Troubles with Texel Tuning

Daniel Shawul · Post by **Daniel Shawul** » Fri Sep 29, 2017 12:15 am

AlvaroBegue wrote:
Yes. Just download the repository here: https://bitbucket.org/alonamaloh/ruy_tune

The file sample/tune.cpp contains an example that finds the material values. The file sample/evaluation_parameters has the initial guesses, which are all 0.

Awesome! Just tried this

Code: Select all

daniel@daniel-Satellite-C855&#58;~/tune/ruy_tune/sample$ time ./tune
Iteration 1&#58; fx=0.254122 xnorm=225.906 gnorm=0.00107094 step=16849.2
Iteration 2&#58; fx=0.226642 xnorm=308.495 gnorm=0.00129121 step=1
Iteration 3&#58; fx=0.190256 xnorm=305.099 gnorm=0.000439781 step=1
Iteration 4&#58; fx=0.17945 xnorm=335.221 gnorm=0.000254876 step=1
Iteration 5&#58; fx=0.160943 xnorm=430.828 gnorm=0.000239747 step=1
Iteration 6&#58; fx=0.143313 xnorm=577.106 gnorm=0.000139124 step=1
Iteration 7&#58; fx=0.134633 xnorm=758.539 gnorm=0.000118312 step=1
Iteration 8&#58; fx=0.129293 xnorm=924.942 gnorm=0.000109973 step=1
Iteration 9&#58; fx=0.126691 xnorm=1060.07 gnorm=2.79885e-05 step=1
Iteration 10&#58; fx=0.126251 xnorm=1124.05 gnorm=1.54913e-05 step=1
Iteration 11&#58; fx=0.125993 xnorm=1200.32 gnorm=6.48393e-06 step=1
Iteration 12&#58; fx=0.125989 xnorm=1202.11 gnorm=3.96651e-06 step=0.0918372
Iteration 13&#58; fx=0.125976 xnorm=1220.09 gnorm=1.36075e-06 step=1
Iteration 14&#58; fx=0.125975 xnorm=1220.76 gnorm=2.78424e-07 step=1
Iteration 15&#58; fx=0.125975 xnorm=1220.57 gnorm=7.5212e-08 step=0.28461
L-BFGS optimization terminated with status code = 0

real	0m53.938s
user	0m53.788s
sys	0m0.152s

I don't know why last time i tried to optimize piece values by regression i thought it was hopeless.

Btw, have you considered using radial basis functions (RBF) to reduce the number of objective function calls ? Automatic differentiation is fast but RBF serves the same purpose with a black box objective that does not give the gradient.

Daniel

Evert · Post by **Evert** » Fri Sep 29, 2017 12:33 am

AndrewGrant wrote:I think I implemented SGD properly. All of my piece values make relative sense, ie knight ~= bishop, queen > rook, pawn < rest.

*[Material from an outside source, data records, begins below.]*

Lemma scan_class_contents_complete p : class_items p -> forall fuel nrange r,
  (length (p ++ CLOSE :: r) <= fuel)%nat -> scan_class_contents fuel nrange (p ++ CLOSE :: r) = Ok r.
Proof.
  assert (forall fuel r, (length (CLOSE :: r) <= fuel)%nat -> scan_class_contents fuel true (CLOSE :: r) = Ok r) as Hclose.
  { intros [|fuel] r Hf; [cbn in Hf; lia|done]. }
  assert (forall p t fuel nrange r, class_item p -> t <> [] -> head t <> Some DASH ->
            (forall fuel, (length t <= fuel)%nat -> scan_class_contents fuel true t = Ok r) ->
            (length (p ++ t) <= fuel)%nat -> scan_class_contents fuel nrange (p ++ t) = Ok r) as Hitem.
  { clear. intros p t fuel nrange r Hp Ht Hd Hrest Hf.
    pose proof (scan_class_item_complete p t Hp Ht Hd) as Hs. pose proof (scan_class_item_rest _ _ Hs) as [_ Hlt].
    destruct (class_item_head p Hp) as (c & q & -> & _ & Hc). destruct fuel as [|fuel]; [cbn in Hf; lia|].
    cbn [app scan_class_contents]. rewrite (proj2 (Z.eqb_neq _ _) Hc). cbn [andb].
    change (c :: q ++ t) with ((c :: q) ++ t). rewrite Hs. cbn [rbind]. apply Hrest. lia. }
  induction 1 as [p Hp|p q Hp Hq IH]; intros fuel nrange r Hf.
  - apply Hitem; [done..|auto|done].
  - rewrite <- app_assoc in Hf |- *. destruct (class_items_head q Hq) as (c & q' & -> & Hc & _).
    apply Hitem; [done|done|cbn; congruence|auto|done].
Qed.
(* ===== verification/DeletionEvidence.v ===== *)
(** * Deletion evidence for operators
    ([services/api/app/services/operator_evidence_deletions.py])

    The read model of erasure: tombstone events and their backlog, the visibility
    fence, deletion jobs with their receipts, and the structural check of the audit
    ledger.  Every statement is a function of the tables. *)

From S2P Require Import Prelude.

Definition JOBS_LIMIT : nat := 20.
#[global] Arguments JOBS_LIMIT : simpl never.
Definition HOUR : Z := 3600000000.

(** ** Tables *)

Record OutboxRow := { ob_org : Z; ob_event_type : string; ob_occurred_at : Z; ob_delivered_at : option Z }.
Record MemoryRow := { me_org : Z; me_tombstoned : bool }.
Record JobRow := { jb_id : Z; jb_org : Z; jb_status : string; jb_created_at : Z; jb_finished_at : option Z }.
Record ReceiptRow := { rc_job : Z; rc_store : string; rc_status : string; rc_verified_absent_at : option Z }.
Record AuditRow := { au_org : Z; au_seq : Z; au_prev_hash : string; au_row_hash : string }.

Record DB := {
  outbox : list OutboxRow;
  memories : list MemoryRow;
  jobs : list JobRow;
  receipts : list ReceiptRow;
  ledger : list AuditRow;
}.

(** ** Answers *)

Record TombstoneSummary := {
  forgotten : nat;
  expired : nat;
  purged : nat;
  pending : nat;
  oldest_pending_at : option Z;
  last_event_at : option Z;
  tombstoned_memories : nat;
}.

Record ErasureJob := {
  ej_id : Z;
  ej_status : string;
  ej_created_at : Z;
  ej_finished_at : option Z;
  ej_receipts : list (string * string * option Z);
}.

But I got rather low values for my pawns. ~60 when only tuning the piece values, and ~40 when tuning piece values + PSQT. Also, my knight in the midgame is worth as much as a rook (by piece value)

How likely is it that these values being low or too high, is just a result of the tuner compensating for me over valuing certain pawn features? Maybe my rook bonuses are too high in the midgame, so my rook value is lowered?

Either way, I plan on opening almost every param to the tuner tonight, and we shall see.

I had something similar, I think my MG pawn value was 0.70, and I had MG rook ~ minor+pawn for a long time as well. To get end-game values correct, I needed (at least) a value for passed pawns. The MG rook value didn't improve until I added things like mobility and bonuses for piece placement.
One thing to bear in mind is that you never actually get to see the MG rook value: as soon as you get a material imbalance, you will blend in some of the EG value, which should be (much) higher than a minor piece, so the exchange will actually be worth a bit more than the MG rook/minor difference.

jdart · Post by **jdart** » Fri Sep 29, 2017 2:43 am

You only need a global optimizer if you believe there are multiple local minima.

I actually do not tune any piece values. They are all constant. PSTs however can effectively adjust the values.

--Jon

jdart · Post by **jdart** » Fri Sep 29, 2017 4:54 am

Btw, have you considered using radial basis functions (RBF) to reduce the number of objective function calls ? Automatic differentiation is fast but RBF serves the same purpose with a black box objective that does not give the gradient.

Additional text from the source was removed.